John Taylor Gatto a teacher for over thirty years wrote the article, Against School, which appeared in Harper’s magazine in 2003. He questions public education and whether or not it is what our children should be going through in order to become educated and ready for the real world. He has first hand seen education and its faults for over thirty years, taught in many schools and has found reason to think of schools- with their long-term, cell-block-style, forced confinement of both students and teachers-as virtual factories of childishness (149). He explains that in this country we have been taught (schooled) to think of “success” as synonymous with, or at least dependent upon, “schooling, ” but historically that isn’t true in either an intellectual or a financial sense (150). This article mainly written for Americans, teachers, parents, and students is meant to open eyes and begin questioning our school system as a whole if we haven’t already began to wonder what our children are learning and what they are doing while at school all day. From Ellwood Cubberleys’ 1922 edition of Public School Administration Cubberley writes:
“ Our schools are…factories in which the raw products (children) are to be shaped and fashioned… And it is the business of the school to build its pupils according to the specifications laid down (154). Gatto explains that maturity has been stripped from every aspect of our lives, easy answers have removed the need to ask questions.

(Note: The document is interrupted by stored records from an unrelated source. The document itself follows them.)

(** * ADMM QP solver ([qp_solver_sparse::QPSolverSparse]): model and properties

    The solver is a C++ class template over the dimensions [n], [m] and the
    element type [Scalar] (default [double]).  The model keeps that shape:
    the scalar type is an interface ([Scalar]) with an exact instance
    (rationals) and the IEEE binary64 instance; the dimensions are section
    variables; a fixed-size Eigen vector or matrix is its list of
    coefficients; an Eigen expression is a function of the index, evaluated
    on assignment; and the linear solver (an Eigen factorization object,
    not part of the class) is a section variable with the three operations
    the class calls on it.  The loop counter is an integer: [solve] is the
    run with a counter that does not overflow, [solve_int] the run as the
    machine executes it, with a 32-bit counter that wraps and remainders
    that trap; under the settings of [defined_run] the two agree. *)

From Stdlib Require Import ZArith Bool List Lia QArith Qcanon Floats Lqa.
Import ListNotations.

#[local] Set Warnings "-inexact-float".
Local Open Scope Z_scope.

(** ** The element type *)

(** What the class template asks of [Scalar]: arithmetic, the two comparisons
    the code uses ([<], [<=]; [a > b] is read as [b < a]), and the <cmath>
    functions [fabs] (through Eigen's [lpNorm]), [sqrt], [fmax], [fmin].
    [s_lit k e] is the decimal literal [k]e[e] converted to [Scalar]. *)
Class Scalar (S : Type) : Type := {
  s_lit : Z -> Z -> S;
  s_add : S -> S -> S;
  s_sub : S -> S -> S;
  s_mul : S -> S -> S;
  s_div : S -> S -> S;
  s_opp : S -> S;
  s_lt : S -> S -> bool;
  s_le : S -> S -> bool;
  s_abs : S -> S;
  s_sqrt : S -> S;
  s_fmax : S -> S -> S;
  s_fmin : S -> S -> S
}.

Declare Scope scalar_scope.
Delimit Scope scalar_scope with sc.
Infix "+" := s_add : scalar_scope.
Infix "-" := s_sub : scalar_scope.
Infix "*" := s_mul : scalar_scope.
Infix "/" := s_div : scalar_scope.
Notation "- a" := (s_opp a) : scalar_scope.
Infix "<?" := s_lt : scalar_scope.
Infix "<=?" := s_le : scalar_scope.

Definition s_zero {S} `{Scalar S} : S := s_lit 0 0.
Definition s_one {S} `{Scalar S} : S := s_lit 1 0.
Definition s_gt {S} `{Scalar S} (a b : S) : bool := s_lt b a.
Infix ">?" := s_gt : scalar_scope.

(** The order and sign facts of an ordered field that the properties below
    rest on.  They hold for exact arithmetic (rationals, reals); IEEE
    arithmetic breaks the totality law at NaN. *)
Class ScalarLaws (S : Type) `{Scalar S} : Prop := {
  s_le_refl : forall a : S, s_le a a = true;
  s_lt_le : forall a b : S, s_lt a b = true -> s_le a b = true;
  s_nlt_le : forall a b : S, s_lt a b = false -> s_le b a = true;
  s_le_nlt : forall a b : S, s_le a b = true -> s_lt b a = false;
  s_le_antisym : forall a b : S, s_le a b = true -> s_le b a = true -> a = b;
  s_le_trans : forall a b c : S,
      s_le a b = true -> s_le b c = true -> s_le a c = true;
  s_lit_pos : forall k e, 0 < k -> s_lt s_zero (s_lit k e) = true;
  s_mul_pos : forall a b : S,
      s_lt s_zero a = true -> s_lt s_zero b = true ->
      s_lt s_zero (s_mul a b) = true;
  s_mul_m1 : forall a : S, s_mul (s_lit (-1) 0) a = s_opp a
}.

(** *** Exact rationals *)

Module QcScalar.

Definition lit (k e : Z) : Qc :=
  if 0 <=? e then Q2Qc (inject_Z (k * 10 ^ e))
  else Q2Qc (Qmake k (Z.to_pos (10 ^ (- e)))).

Definition lt (a b : Qc) : bool := negb (Qle_bool (this b) (this a)).
Definition le (a b : Qc) : bool := Qle_bool (this a) (this b).

Definition abs (a : Qc) : Qc := if lt a (Q2Qc 0) then Qcopp a else a.

(** Square root rounded down to a multiple of 1e-9 (a rational has no exact
    root in general). *)
Definition sqrt (a : Qc) : Qc :=
  let q := this a in
  Q2Qc (Qmake (Z.sqrt (Qnum q * 10 ^ 18 / Zpos (Qden q))) (Z.to_pos (10 ^ 9))).

Definition fmax (a b : Qc) : Qc := if lt a b then b else a.
Definition fmin (a b : Qc) : Qc := if lt b a then b else a.

End QcScalar.

(** [Qcdiv] is total, with [a / 0 = 0], where a [double] quotient by zero is
    an infinity or NaN: a property over the rationals that rests on the
    value of a quotient is stated where its divisor is not zero. *)
#[export] Instance Qc_Scalar : Scalar Qc := {|
  s_lit := QcScalar.lit;
  s_add := Qcplus;
  s_sub := Qcminus;
  s_mul := Qcmult;
  s_div := Qcdiv;
  s_opp := Qcopp;
  s_lt := QcScalar.lt;
  s_le := QcScalar.le;
  s_abs := QcScalar.abs;
  s_sqrt := QcScalar.sqrt;
  s_fmax := QcScalar.fmax;
  s_fmin := QcScalar.fmin
|}.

According to Gatto there are six unstated purposes or functions of public schooling, (1)the adjustive or adaptive function explains how schools are to establish fixed habits of reaction to authority, precluding critical judgment completely. (2) The integrating function or “conformity function” is to make children alike as much as possible. (3) Diagnostic and directive function. School is meant to determine each student’s proper social role by documenting evidence on cumulative records. (4) The differentiating function explains that once the student’s social role has been determined, children are to be sorted by role and only receive training as far as their destination in the social machine merits, and no further. (5) The selective function refers to Darwin’s theory as what he called “favored races”. The idea is to help things along by consciously attempting to improve the breeding stock, schools are meant to tag the unfit- with poor grades, remedial placement, and other punishments- enough so that peers will accept them as inferior and bar them from the reproductive sweepstakes. (6) The propaedeutic function says a small fraction of kids will be taught how to manage this continuing project, how to watch over and control a population deliberately dumbed down and declawed in order that government might proceed unchallenged.

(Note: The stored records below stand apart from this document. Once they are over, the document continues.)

(** * Chat orchestration and violation analysis of the aws-ai backend

    A shallow embedding of the chat service ([ChatService]), the analysis
    service ([AnalysisService]), the three adapters they call
    ([DynamoDBService], [BedrockClient], [OpenSearchClient]), the logger,
    the identifier generator ([generateId]) and the string utilities, and of
    the HTTP layer above the services: the response builders, request
    validation, the analysis handler and the chat handler.

    Conventions of the embedding.

    - An [async] method is a computation in the monad [M]: it takes the
      state of the outside world (the tables, the search index, the log)
      and returns either the thrown exception or the value, with the new
      state.  Effects made before a [throw] stay.
    - What the managed services answer is not decided by the program.  Each
      call of an adapter therefore takes the outcome of the underlying SDK
      call as an argument ([fault : option Exn] for a call that returns
      nothing of interest, [Exn + A] for one that returns data); a service
      method takes a record with one outcome per call site
      ([SendMessageEnv], ...).  A store call that faults has no effect; one
      that does not fault has the effect DynamoDB documents for the
      request that the adapter sends, which for an update and for a query
      is not the request that the caller wrote (see [DynamoDBService]).
    - [new Date().toISOString()] and [Date.now()] both read the wall clock.
      A timestamp is kept as the integer number of milliseconds (a [Z]); the
      fixed-width ISO rendering orders as the integers do.
    - Numbers that are counts or times are [Z], scores are [Q].
    - A string holds the UTF-8 bytes of a text.  Where the program measures
      or cuts a text ([length], [substring]) it does so in UTF-16 code
      units: [js_substring0] counts them over the bytes, and the two
      utilities that measure their whole argument, [truncate] and
      [maskEmail], are embedded on the code units themselves. *)

From Stdlib Require Import ZArith QArith Ascii String List Lia.
From stdpp Require Import gmap strings list fin_maps sorting.

Local Open Scope string_scope.
Local Open Scope Z_scope.
Local Open Scope list_scope.

(** ** Exceptions *)

(** [JsError name message] is a plain [Error] object (the wrappers thrown by
    the adapters, the errors of the SDKs, [TypeError], [SyntaxError]).
    [AppError] is the class of that name; [NotFoundError] is its subclass,
    whose code is [ERROR_CODES.NOT_FOUND] and whose status is 404. *)
Inductive Exn : Type :=
| JsError (name message : string)
| AppError (code message : string) (statusCode : Z)
| NotFoundError (message : string).

Definition exn_name (e : Exn) : string :=
  match e with
  | JsError n _ => n
  | AppError _ _ _ => "AppError"
  | NotFoundError _ => "AppError"
  end.

Definition exn_message (e : Exn) : string :=
  match e with
  | JsError _ m => m
  | AppError _ m _ => m
  | NotFoundError m => m
  end.

(** [`${error}`], that is [Error.prototype.toString]. *)
Definition exn_to_string (e : Exn) : string :=
  if decide (exn_name e = "") then exn_message e
  else if decide (exn_message e = "") then exn_name e
  else exn_name e +:+ ": " +:+ exn_message e.

(** [new Error(message)] *)
Definition new_Error (message : string) : Exn := JsError "Error" message.

(** [new NotFoundError(resource, identifier)] *)
Definition new_NotFoundError (resource identifier : string) : Exn :=
  NotFoundError
    (if decide (identifier = "") then resource +:+ " not found"
     else resource +:+ " with identifier '" +:+ identifier +:+ "' not found").

(** ** Data model *)

Definition Timestamp := Z.
Definition Embedding := list Q.
Definition Metadata := list (string * string).

Inductive Role : Type := user | assistant.

#[global] Instance Role_eq_dec : EqDecision Role.
Proof. solve_decision. Defined.

Record ChatSession : Type := mkChatSession {
  cs_id : string;
  cs_userId : string;
  cs_title : string;
  cs_createdAt : Timestamp;
  cs_updatedAt : Timestamp;
  cs_isActive : bool;
  cs_metadata : option Metadata
}.

Record SourceRef : Type := mkSourceRef {
  src_id : string;
  src_title : string;
  src_excerpt : string;
  src_relevance : Q;
  src_source : string
}.

Record MessageMetadata : Type := mkMessageMetadata {
  mm_tokensUsed : option Z;
  mm_processingTime : option Z;
  mm_sources : option (list SourceRef)
}.

Record ChatMessage : Type := mkChatMessage {
  cm_id : string;
  cm_sessionId : string;
  cm_role : Role;
  cm_content : string;
  cm_timestamp : Timestamp;
  cm_metadata : option MessageMetadata
}.

(** What the chat-messages table keeps of a message besides its primary
    key: the two key attributes, [sessionId] (HASH) and [timestamp]
    (RANGE), are the key of the table. *)
Record MessageAttrs : Type := mkMessageAttrs {
  ma_id : string;
  ma_role : Role;
  ma_content : string;
  ma_metadata : option MessageMetadata
}.

Definition MessageKey : Type := string * Timestamp.

Definition key_of_message (m : ChatMessage) : MessageKey :=
  (cm_sessionId m, cm_timestamp m).

Definition attrs_of_message (m : ChatMessage) : MessageAttrs :=
  mkMessageAttrs (cm_id m) (cm_role m) (cm_content m) (cm_metadata m).

Definition message_of_item (kv : MessageKey * MessageAttrs) : ChatMessage :=
  mkChatMessage (ma_id kv.2) kv.1.1 (ma_role kv.2) (ma_content kv.2) kv.1.2
                (ma_metadata kv.2).

Record ResponseMetadata : Type := mkResponseMetadata {
  rm_tokensUsed : Z;
  rm_processingTime : Z;
  rm_confidence : Q
}.

Record ChatResponse : Type := mkChatResponse {
  cr_message : string;
  cr_sessionId : string;
  cr_sources : option (list SourceRef);
  cr_metadata : option ResponseMetadata
}.

Record PaginationOptions : Type := mkPaginationOptions {
  po_limit : option Z;
  po_lastEvaluatedKey : option Timestamp
}.

Definition no_options : PaginationOptions := mkPaginationOptions None None.

Record PaginatedResult (T : Type) : Type := mkPaginatedResult {
  items : list T;
  lastEvaluatedKey : option Timestamp;
  count : Z
}.
Arguments mkPaginatedResult {T}.
Arguments items {T}.
Arguments lastEvaluatedKey {T}.
Arguments count {T}.

(** ** JSON values, as [JSON.parse] builds them *)

#[warnings="-register-all"]
Inductive JSON : Type :=
| JNull
| JBool (b : bool)
| JNum (lexeme : string)
| JStr (s : string)
| JArr (elements : list JSON)
| JObj (members : list (string * JSON)).

(** A JavaScript value that may be [undefined]. *)
Definition JSValue := option JSON.

Record AnalysisResponse : Type := mkAnalysisResponse {
  ar_violations : JSValue;
  ar_summary : JSValue;
  ar_riskScore : JSValue;
  ar_recommendations : JSValue;
  ar_processingTime : Z
}.

(** An item of the documents table: only its key is sure to be there. *)
Record DocumentItem : Type := mkDocumentItem {
  doc_title : option string;
  doc_contentType : option string;
  doc_tags : option (list string);
  doc_analysisResult : option AnalysisResponse;
  doc_analysisTimestamp : option Timestamp
}.

(** ** The logger *)

Inductive LogLevel : Type := DEBUG | INFO | WARN | ERROR.

Definition LogLevel_value (l : LogLevel) : Z :=
  match l with DEBUG => 0 | INFO => 1 | WARN => 2 | ERROR => 3 end.

(** What [console.log] receives; the entry's own timestamp and its context
    object are left out. *)
Record LogEntry : Type := mkLogEntry {
  le_level : LogLevel;
  le_message : string;
  le_error : option (string * string)
}.

(** ** The world outside the program *)

Record World : Type := mkWorld {
  chat_sessions : gmap string ChatSession;
  chat_messages : gmap MessageKey MessageAttrs;
  documents : gmap string DocumentItem;
  chat_context : gmap string (ChatMessage * Embedding);
  logger_level : LogLevel;
  console : list LogEntry
}.

Definition set_chat_sessions (f : gmap string ChatSession -> gmap string ChatSession)
    (w : World) : World :=
  mkWorld (f (chat_sessions w)) (chat_messages w) (documents w) (chat_context w)
          (logger_level w) (console w).

Definition set_chat_messages
    (f : gmap MessageKey MessageAttrs -> gmap MessageKey MessageAttrs)
    (w : World) : World :=
  mkWorld (chat_sessions w) (f (chat_messages w)) (documents w) (chat_context w)
          (logger_level w) (console w).

Definition set_documents (f : gmap string DocumentItem -> gmap string DocumentItem)
    (w : World) : World :=
  mkWorld (chat_sessions w) (chat_messages w) (f (documents w)) (chat_context w)
          (logger_level w) (console w).

Definition set_chat_context
    (f : gmap string (ChatMessage * Embedding) -> gmap string (ChatMessage * Embedding))
    (w : World) : World :=
  mkWorld (chat_sessions w) (chat_messages w) (documents w) (f (chat_context w))
          (logger_level w) (console w).

Definition set_console (f : list LogEntry -> list LogEntry) (w : World) : World :=
  mkWorld (chat_sessions w) (chat_messages w) (documents w) (chat_context w)
          (logger_level w) (f (console w)).

(** ** The monad of asynchronous methods *)

Definition M (A : Type) : Type := World -> (Exn + A) * World.

Definition ret {A} (a : A) : M A := fun w => (inr a, w).

Definition throw {A} (e : Exn) : M A := fun w => (inl e, w).

Definition bind {A B} (m : M A) (k : A -> M B) : M B :=
  fun w =>
    match m w with
    | (inr a, w') => k a w'
    | (inl e, w') => (inl e, w')
    end.

(** [try { m } catch (error) { h error }] *)
Definition try_catch {A} (m : M A) (h : Exn -> M A) : M A :=
  fun w =>
    match m w with
    | (inr a, w') => (inr a, w')
    | (inl e, w') => h e w'
    end.

Definition modify (f : World -> World) : M unit := fun w => (inr tt, f w).

Definition gets {A} (f : World -> A) : M A := fun w => (inr (f w), w).

Declare Scope async_scope.
Delimit Scope async_scope with async.
Notation "x <- m ;; k" := (bind m (fun x => k))
  (at level 100, m at next level, right associativity) : async_scope.
Notation "m ;;; k" := (bind m (fun _ => k))
  (at level 100, right associativity) : async_scope.
Local Open Scope async_scope.

Module Logger.

(** What [Logger.log] does to the world: an entry under the configured
    level is dropped, another one is appended to the console. *)
Definition write (level : LogLevel) (message : string) (error : option Exn)
    (w : World) : World :=
  if LogLevel_value level <? LogLevel_value (logger_level w) then w
  else
    let entry :=
      mkLogEntry level message
        (match error with
         | Some e => Some (exn_name e, exn_message e)
         | None => None
         end) in
    set_console (fun c => c ++ [entry]) w.

Definition log (level : LogLevel) (message : string) (error : option Exn) : M unit :=
  modify (write level message error).

Definition debug (message : string) : M unit := log DEBUG message None.
Definition info (message : string) : M unit := log INFO message None.
Definition warn (message : string) : M unit := log WARN message None.
Definition error (message : string) (e : Exn) : M unit := log ERROR message (Some e).
Definition businessEvent (event : string) : M unit :=
  info ("BUSINESS_EVENT: " +:+ event).

End Logger.

(** ** The responses of the HTTP layer *)

(** A code of the error envelope: a field of [ERROR_CODES] (a table
    declared outside the sources at hand) or a string given in the code. *)
Inductive ErrorCode : Type :=
| ERROR_CODES (field : string)
| code_of (code : string).

(** [error instanceof AppError] *)
Definition is_AppError (error : Exn) : bool :=
  match error with
  | JsError _ _ => false
  | AppError _ _ _ => true
  | NotFoundError _ => true
  end.

(** [error.code] and [error.statusCode] of an [AppError]. *)
Definition exn_code (error : Exn) : ErrorCode :=
  match error with
  | AppError code _ _ => code_of code
  | NotFoundError _ => ERROR_CODES "NOT_FOUND"
  | JsError _ _ => ERROR_CODES "INTERNAL_ERROR"
  end.

Definition exn_statusCode (error : Exn) : Z :=
  match error with
  | AppError _ _ statusCode => statusCode
  | NotFoundError _ => 404
  | JsError _ _ => 500
  end.

(** What a handler answers: the status code and, of the body, the
    envelope's [success], [data] or [error.code] and [error.message], and
    [requestId].  The constant headers, the envelope's own timestamp and
    [error.details] are left out. *)
Inductive APIGatewayProxyResult (T : Type) : Type :=
| success_response (statusCode : Z) (data : T) (requestId : string)
| error_response (statusCode : Z) (code : ErrorCode) (message : string)
    (requestId : string).
Arguments success_response {T}.
Arguments error_response {T}.

Definition response_status {T} (r : APIGatewayProxyResult T) : Z :=
  match r with
  | success_response statusCode _ _ => statusCode
  | error_response statusCode _ _ _ => statusCode
  end.

(** [createErrorResponse(error, requestId)] *)
Definition createErrorResponse {T} (error : Exn) (requestId : option string)
    : M (APIGatewayProxyResult T) :=
  let statusCode := if is_AppError error then exn_statusCode error else 500 in
  let code := if is_AppError error then exn_code error else ERROR_CODES "INTERNAL_ERROR" in
  let message := if is_AppError error then exn_message error else "Internal server error" in
  Logger.error "Request failed" error ;;;
  ret (error_response statusCode code message
         (match requestId with
          | Some id => if decide (id = "") then "unknown" else id
          | None => "unknown"
          end)).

From my own experience as having been a student at a public school and also a charter school in high school I think I have a bit more knowledge and experience having been apart of two completely different schools. At Aptos High I felt like these six unstated purposes of public schooling were what the school was trying to impose of the students and it was so hard to branch out actually challenge ones self or any of the things we were being “taught”. With such large classes and over-crowding and students unable to sit in class there were groups of students always uninformed and usually off doing their own thing while the class was split apart, the working students and the goofing off students. When at the end of the day both groups graduated with the same diploma when all was said and done. When I had had enough I decided that Cypress Charter School would be a better fit for me. The school was a very small campus behind an elementary school consisting of four portable buildings and an office. The classes were much smaller and consisted of students of all age. There were no “freshman” or “seniors” we were all unified and worked together to help one another enjoy school and better each other’s education by offering help and getting help whenever help was needed. If it wasn’t for my change in schooling I don’t think I would have the same view I have today nor would I think education is such a big deal even now in college because of my horrible expericence with such a large public school and all the faults and difficulties I saw and experienced every day.